As HDI has a very high VIF, if we were to build an Ordinary Least Squares model, multicollinearity would definitely be present. I won't drop the HDI variable right now, but the assumption that no multicollinearity exists in the model will be violated if we use OLS with these variables as our predictor variables.

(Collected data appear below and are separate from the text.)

(** C36. An application from start to end.  The configuration is loaded and its RPC limits
    set, the hook and the log follow, and every module is shown the configuration before any is
    initialised.  Two modules of one ID, or of one process in a type, end the process there.
    Otherwise the timer, and then the modules configured for this process id, in the
    order of the call, are initialised and made ready; one that panics is the last to be called.
    When all are ready they run, the startup hook is called and a signal is awaited.
    If every [Run] ends, the modules then stop, each once, in reverse order, though
    [OnDestroy] of some panics, [OnDestroy] of the application is last, and [Run]
    returns, unless the timer of [KillWaitTTL] fires on the way: then it returns,
    or panics in debug mode, at that point.  If a [Run] does not end, the timer fires. *)
Theorem app_run_order (load : parser -> string -> result string Config) (o : AppOptions N R H) (mods : list nat) (fires : option nat) :
  let '(o', t, r) := app_Run GetType inited_hook loaded_hook startup_hook panics Run_end load o mods fires in
  match LoadConfig load (a_ConfPath o) with
  | Panic e => t = [] /\ r = RunPanics e
  | Ret (Err e) => t = [] /\ r = Exits e
  | Ret (Ok c) =>
      let ms := chosen_modules c o mods in
      o' = Configure c o /\
      exists rest, t = before_init loaded_hook mods ++ rest /\
      (~ settings_unique (c_Module c) -> rest = [] /\ exists e, r = RunPanics e) /\
      (settings_unique (c_Module c) ->
        (exists pre ev post e, readying ms = pre ++ ev :: post /\ rest = E_Module <$> (pre ++ [ev]) /\
           panics pre ev = Some e /\ r = RunPanics e) \/
        exists down,
          rest = (E_Module <$> (readying ms ++ (GoRun ∘ fst <$> ms))) ++ (if startup_hook then [E_Startup] else []) ++ [E_Signal] ++ down /\
          (Forall (fun d => Run_end d.1 <> Never) (timer :: ms) ->
            match fires with
            | None => down = stopping ms /\ r = Returns
            | Some n => down = take n (stopping ms) ++ [E_CloseTimeout] /\ r = if a_Debug o then RunPanics "mqant close timeout" else Returns
            end) /\
          (Exists (fun d => Run_end d.1 = Never) (timer :: ms) -> last down = Some E_CloseTimeout))
  end.
Proof.
  unfold app_Run. destruct (LoadConfig load (a_ConfPath o)) as [[c|]|]; [|done..].
  assert (HP : a_ProcessID (Configure c o) = a_ProcessID o /\ a_Debug (Configure c o) = a_Debug o) by (unfold Configure; by case_match).
  destruct HP as [-> ->]. unfold run_modules. rewrite manager_of_registers.
  pose proof (modules_start_and_stop_in_order GetType inited_hook panics Run_end (c_Module c) (a_ProcessID o)
    ((true, TimerModule) :: ((fun m => (false, m)) <$> mods))) as Hm. cbn zeta in Hm. rewrite timer_bootstraps in Hm.
  fold (chosen_modules c o mods) in Hm. set (ms := chosen_modules c o mods) in *. rewrite readying_blocks in Hm.
  destruct (Init _ _ _ _ _ _ _) as [[mer t] [e|]]; destruct Hm as [Hdup Hm]; cbn zeta.
  - split; [done|]. eexists. split; [done|]. split.
    + intros Hn. destruct (Hdup Hn) as [_ ->]. by eauto.
    + intros Hu. left. destruct (Hm Hu) as [(pre & ev & post & E & -> & Hp) _]. by exists pre, ev, post, e.
  - destruct (Destroy _ _ _ _) as [[mer' t'] done] eqn:Ed.
    destruct (shutdown _ _ _ _) as [down r] eqn:Es. split; [done|]. rewrite <- (app_assoc (before_init _ _)). eexists. split; [done|].
    split; [intros Hn; by destruct (Hdup Hn) as [[] _]|]. intros Hu. right. destruct (Hm Hu) as [[-> Hend] Hnever]. exists down. split; [by rewrite <- !app_assoc|]. split.
    + intros Hall. destruct (Hend [] Hall) as [mer2 Ed2]. rewrite Ed in Ed2. injection Ed2 as _ -> ->.
      unfold shutdown in Es. cbn [app] in Es. fold (stopping ms) in Es. destruct fires; by injection Es as <- <-.
    + intros Hex. destruct (Hnever eq_refl [] Hex) as (mer2 & t2 & Ed2). rewrite Ed in Ed2. injection Ed2 as _ -> ->.
      unfold shutdown in Es. destruct fires; injection Es as <- <-; by rewrite last_snoc.
Qed.
End Run.

(** Three modules in a process of debug mode; the timer fires when two calls are left. *)
Definition demo_load (_ : parser) (_ : string) : result string Config := Ok (mkConfig 0 0 demo_conf).
Definition demo_options : AppOptions unit unit unit := default_app_options tt 1%positive tt <| a_ConfPath := "server.yaml" |> <| a_ProcessID := "p1" |>.
Abbreviation demo_run := (app_Run demo_types false true false (fun _ _ => None) (fun _ => OnSignal) demo_load demo_options [1; 2; 3]%nat).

A high VIF for HDI is very unsurprising to me as the HDI in itself is an measure based off variables like income, mortality, employment and other factors (that are variables that already exist in our dataset)

#### <span style="color:black"><u>**Feature Transformations**<u></span>
    
Transforming features in a non linear way can:
- Help turn skewed data into more symetrically distributed data
- Make relationships more linear between a predictor and the response variable (helps linearise the data)
- Can help minimise heteroskedasticity in linear models
- Make data more evenly spread

    
Some transformations include:
    
* Log transformation: 
     * Reduces skew for right skewed data, though all values must be strictly positive
* Reciprocal transformation: 
     * Taking the reciprocal turns larger values into smaller values and vice versa. 
     * It is not defined when x is zero so we proceed with caution
* Square transformation: 
     * Mostly for left skewed data
     * http://seismo.berkeley.edu/~kirchner/eps_120/Toolkits/Toolkit_03.pdf (they made a nice point about moving up and down the ladder)
* Square root transformation: 
     * Reduces skewness of right skewed data, though all values must be strictly positive. 
     * Weaker than log transformation.
* Box Cox and Yeo Johnson
    * [Terrific resource](https://towardsdatascience.com/catalog-of-variable-transformations-to-make-your-model-works-better-7b506bf80b97)
    * Finds a lambda parameter that can help you get your data following a normal distribution
    * Check out the [PowerTransformer class from sklearn](https://scikit-learn.org/stable/modules/generated/sklearn.preprocessing.PowerTransformer.html)
    
    
A log transform for the GDP_cap variable might be nice as it was verey right skewed to begin with
    
    
Will be doing feature engineering using sklearn rather than pandas once I build models :)

In [None]:
# Just wanted to preview and see what happened if we log transformed that GDP_Cap variable

fig, ((ax1, ax2), (ax3, ax4)) = plt.subplots(nrows = 2, ncols = 2, figsize = (12, 6))
fig.suptitle('GDP_Cap vs Life Expectancy (left) and ln(GDP_cap) vs Life Expectancy (right)')

sns.scatterplot(x = train.GDP_cap, y = train.Life_exp, s = 6, hue = train.Status, ax = ax1, palette = 'viridis')
sns.scatterplot(x = np.log(train.GDP_cap), y = train.Life_exp, s = 6, hue = train.Status, ax = ax2, palette = 'viridis')
sns.kdeplot(train.GDP_cap, ax=ax3)
sns.kdeplot(np.log(train.GDP_cap), ax=ax4)

ax1.set_title('Pre Log Transform')
ax2.set_title('Post Log Transform');

# Perthaps a log transform of the GDP feature could be useful 
# ...as it as reduced the skewness and has linearised the relationship with life excpectancy

In [None]:
# Save the updates to new csvs
train.to_csv('../datasets/Train_updated.csv', index=False)
test.to_csv('../datasets/Test_updated.csv', index=False)